» **What is expected**:
The lines you return should be those containing the string "embedding", taken from the data below.

» **Extracted material**:
(** * AB3DMOT real-time wrapper: detection normalizer, session state,
      resilience policy and CSV export

    A shallow embedding of
    - [src/realtime_tracker.py]                       (module [RT]),
    - [src/rtmaps_components/rtmaps_ab3dmot_tracker.py] (module [Live]),
    - [src/rtmaps_ab3dmot_tracker.py]                 (module [Bridge]),
    - [src/AB3DMOT_libs/csv_export.py]                (module [Csv]),
    followed by the properties of these components.

    Conventions of the embedding.
    - A numpy float64 scalar is a rational [Q]. The code paths embedded
      here copy, slice and compare scalars; the only arithmetic is on
      wall-clock time and on integer frame counters.
    - A numpy array is an [ndarray] of rank 0, 1 or 2.
    - A raised Python exception is the [Raise] case of [result]; inside a
      [try: ... except Exception] whose handler discards the exception an
      [option] is enough.
    - Python dictionaries used as maps are stdpp [gmap]s; [det_id2str],
      which the code iterates in insertion order, is an association list. *)

From Stdlib Require Import ZArith QArith List String Ascii Lia DecimalString.
From stdpp Require Import base option list gmap strings pretty fin_maps.
Import ListNotations.

Local Open Scope Z_scope.
Local Open Scope string_scope.
Local Open Scope list_scope.

(** ** numpy arrays *)

Module Np.

Inductive ndarray :=
| Arr0                                      (* shape (), e.g. np.array(obj) *)
| Vec (data : list Q)                       (* shape (len data,) *)
| Mat (ncols : nat) (rows : list (list Q)). (* shape (len rows, ncols) *)

(** A rank-2 array is rectangular. *)
Definition wf (a : ndarray) : Prop :=
  match a with
  | Mat c rows => Forall (fun r => length r = c) rows
  | _ => True
  end.

(** [a.shape] *)
Definition shape (a : ndarray) : list nat :=
  match a with
  | Arr0 => []
  | Vec l => [length l]
  | Mat c rows => [length rows; c]
  end.

(** [a.shape[i]]; [None] is the IndexError of the tuple access. *)
Definition shape_at (a : ndarray) (i : nat) : option nat := shape a !! i.

(** [len(a.shape)] *)
Definition ndim (a : ndarray) : nat := length (shape a).

(** The row-major buffer behind the array. *)
Definition flat (a : ndarray) : list Q :=
  match a with
  | Arr0 => []
  | Vec l => l
  | Mat _ rows => concat rows
  end.

(** [n] consecutive rows of [k] entries. *)
Fixpoint chunks (k n : nat) (l : list Q) : list (list Q) :=
  match n with
  | O => []
  | S n' => take k l :: chunks k n' (drop k l)
  end.

(** [a.reshape(n, k)]; [None] is numpy's ValueError when the sizes differ. *)
Definition reshape (n k : nat) (a : ndarray) : option ndarray :=
  if Nat.eqb (length (flat a)) (n * k)
  then Some (Mat k (chunks k n (flat a)))
  else None.

(** [a.reshape(1, -1)] *)
Definition reshape_row (a : ndarray) : ndarray :=
  Mat (length (flat a)) [flat a].

(** [a[:, lo:hi]] on a rank-2 array. *)
Definition slice_cols (lo hi : nat) (a : ndarray) : option ndarray :=
  match a with
  | Mat c rows =>
      Some (Mat (Nat.min hi c - Nat.min lo c)
                (map (fun r => take (hi - lo) (drop lo r)) rows))
  | _ => None
  end.

(** [np.empty((0, c))] *)
Definition empty (c : nat) : ndarray := Mat c [].

(** [np.full((n, c), v)], with [np.ones] and [np.zeros] as instances. *)
Definition full (n c : nat) (v : Q) : ndarray := Mat c (repeat (repeat v c) n).
Definition ones (n c : nat) : ndarray := full n c 1%Q.
Definition zeros (n c : nat) : ndarray := full n c 0%Q.

(** Row-wise juxtaposition of two blocks with the same number of rows. *)
Fixpoint zip_rows (xs ys : list (list Q)) : option (list (list Q)) :=
  match xs, ys with
  | [], [] => Some []
  | x :: xs', y :: ys' => cons (x ++ y) <$> zip_rows xs' ys'
  | _, _ => None
  end.

(** [np.concatenate([a; b], axis=1)]; [None] is the ValueError raised for
    operands that are not rank 2 or differ in their number of rows. *)
Definition hcat2 (a b : ndarray) : option ndarray :=
  match a, b with
  | Mat ca ra, Mat cb rb => Mat (ca + cb) <$> zip_rows ra rb
  | _, _ => None
  end.

(** [np.concatenate(blocks, axis=1)] for a non-empty list of blocks. *)
Fixpoint concatenate_axis1 (blocks : list ndarray) : option ndarray :=
  match blocks with
  | [] => None
  | [a] => match a with Mat _ _ => Some a | _ => None end
  | a :: rest => b ← concatenate_axis1 rest; hcat2 a b
  end.

(** [len(a)]; [None] is the TypeError on a rank-0 array. *)
Definition len (a : ndarray) : option nat := shape_at a 0.

(** The rows seen when iterating a rank-2 array. *)
Definition rows_of (a : ndarray) : list (list Q) :=
  match a with
  | Mat _ rows => rows
  | _ => []
  end.

End Np.
Import Np.

(** ** Exceptions *)

Inductive exn :=
| ValueError (msg : string)
| KeyError
| IndexError
| TypeError
| AttributeError
| CoreFault.       (* anything raised inside the external tracking core *)

Inductive result (A : Type) :=
| Ok (a : A)
| Raise (e : exn).
Arguments Ok {A} a.
Arguments Raise {A} e.

Definition bind {A B} (m : result A) (k : A -> result B) : result B :=
  match m with
  | Ok a => k a
  | Raise e => Raise e
  end.

Notation "'do' x <- m ; k" := (bind m (fun x => k))
  (at level 10, x name, m at level 100, k at level 200).

(** An [option] read as a computation that raises [e] on [None]. *)
Definition or_raise {A} (e : exn) (o : option A) : result A :=
  match o with
  | Some a => Ok a
  | None => Raise e
  end.

Definition raised {A} (m : result A) : Prop :=
  match m with
  | Raise _ => True
  | Ok _ => False
  end.

(** The dictionary [{'dets': ..., 'info': ...}] handed to the tracking core. *)
Record dets_all := { dets : ndarray; info : ndarray }.

Definition as_dict (d : dets_all) : gmap string ndarray :=
  <["dets" := dets d]> (<["info" := info d]> ∅).

(** ** The external tracking core

    [AB3DMOT_libs.model.AB3DMOT] is an external collaborator: the wrapper
    only constructs it, calls [track], reads [trackers] and [ID_count] and
    overwrites [trackers] and [frame_count]. It is an interface here. *)

Record tracker_args := {
  arg_dataset : string;
  arg_det_name : string;
  arg_category : string;
  arg_config_override : list (string * bool);
  arg_ID_init : Z
}.

Class TrackingCore (C : Type) := {
  (** [AB3DMOT(cfg=..., cat=..., ID_init=...)] on the configuration that
      [_load_config] builds from the arguments *)
  core_new : tracker_args -> result C;
  (** [tracker.track(dets_all, frame_idx, seq_name)]: the core after the
      call and either the per-hypothesis results or the fault raised *)
  core_track : C -> dets_all -> Z -> string -> C * result (list ndarray);
  (** [[trk.id for trk in tracker.trackers]] *)
  core_trackers : C -> list Z;
  (** [tracker.ID_count[0]] *)
  core_ID_count : C -> Z;
  (** [tracker.trackers = []; tracker.frame_count = 0] *)
  core_clear : C -> C;
  core_clear_trackers : forall c, core_trackers (core_clear c) = []
}.

(** ** src/realtime_tracker.py *)

Module RT.
Section WithCore.
Context {C : Type} {core : TrackingCore C}.

Record RealtimeTracker := {
  dataset : string;
  det_name : string;
  category : string;
  frame_count : Z;
  tracker : C;
  det_id2str : list (Z * string)
}.

Definition kitti_id2str : list (Z * string) :=
  [(1, "Pedestrian"); (2, "Car"); (3, "Cyclist")].

Definition nuscenes_id2str : list (Z * string) :=
  [(1, "Pedestrian"); (2, "Car"); (3, "Bicycle"); (4, "Motorcycle");
   (5, "Bus"); (6, "Trailer"); (7, "Truck"); (8, "Construction_vehicle");
   (9, "Barrier"); (10, "Traffic_cone")].

(** [RealtimeTracker.__init__] *)
Definition __init__ (args : tracker_args) : result RealtimeTracker :=
  do core <- core_new args;
  do table <-
    (if String.eqb (arg_dataset args) "KITTI" then Ok kitti_id2str
     else if String.eqb (arg_dataset args) "nuScenes" then Ok nuscenes_id2str
     else Raise (ValueError "Unknown dataset"));
  Ok {| dataset := arg_dataset args;
        det_name := arg_det_name args;
        category := arg_category args;
        frame_count := 0;
        tracker := core;
        det_id2str := table |}.

(** The loop of [_get_type_id] over [det_id2str.items()]. *)
Fixpoint first_type_id (items : list (Z * string)) (cat : string) : option Z :=
  match items with
  | [] => None
  | (type_id, type_name) :: rest =>
      if String.eqb type_name cat then Some type_id
      else first_type_id rest cat
  end.

Definition _get_type_id (self : RealtimeTracker) : Z :=
  default 2 (first_type_id (det_id2str self) (category self)).

Definition get_active_tracks (self : RealtimeTracker) : list Z :=
  core_trackers (tracker self).

Definition get_track_count (self : RealtimeTracker) : Z :=
  core_ID_count (tracker self).

Definition set_frame_count (n : Z) (self : RealtimeTracker) : RealtimeTracker :=
  {| dataset := dataset self; det_name := det_name self;
     category := category self; frame_count := n;
     tracker := tracker self; det_id2str := det_id2str self |}.

Definition set_tracker (c : C) (self : RealtimeTracker) : RealtimeTracker :=
  {| dataset := dataset self; det_name := det_name self;
     category := category self; frame_count := frame_count self;
     tracker := c; det_id2str := det_id2str self |}.

(** [reset] *)
Definition reset (self : RealtimeTracker) : RealtimeTracker :=
  set_frame_count 0 (set_tracker (core_clear (tracker self)) self).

» **Answer space**:
    A shallow embedding of
    Conventions of the embedding.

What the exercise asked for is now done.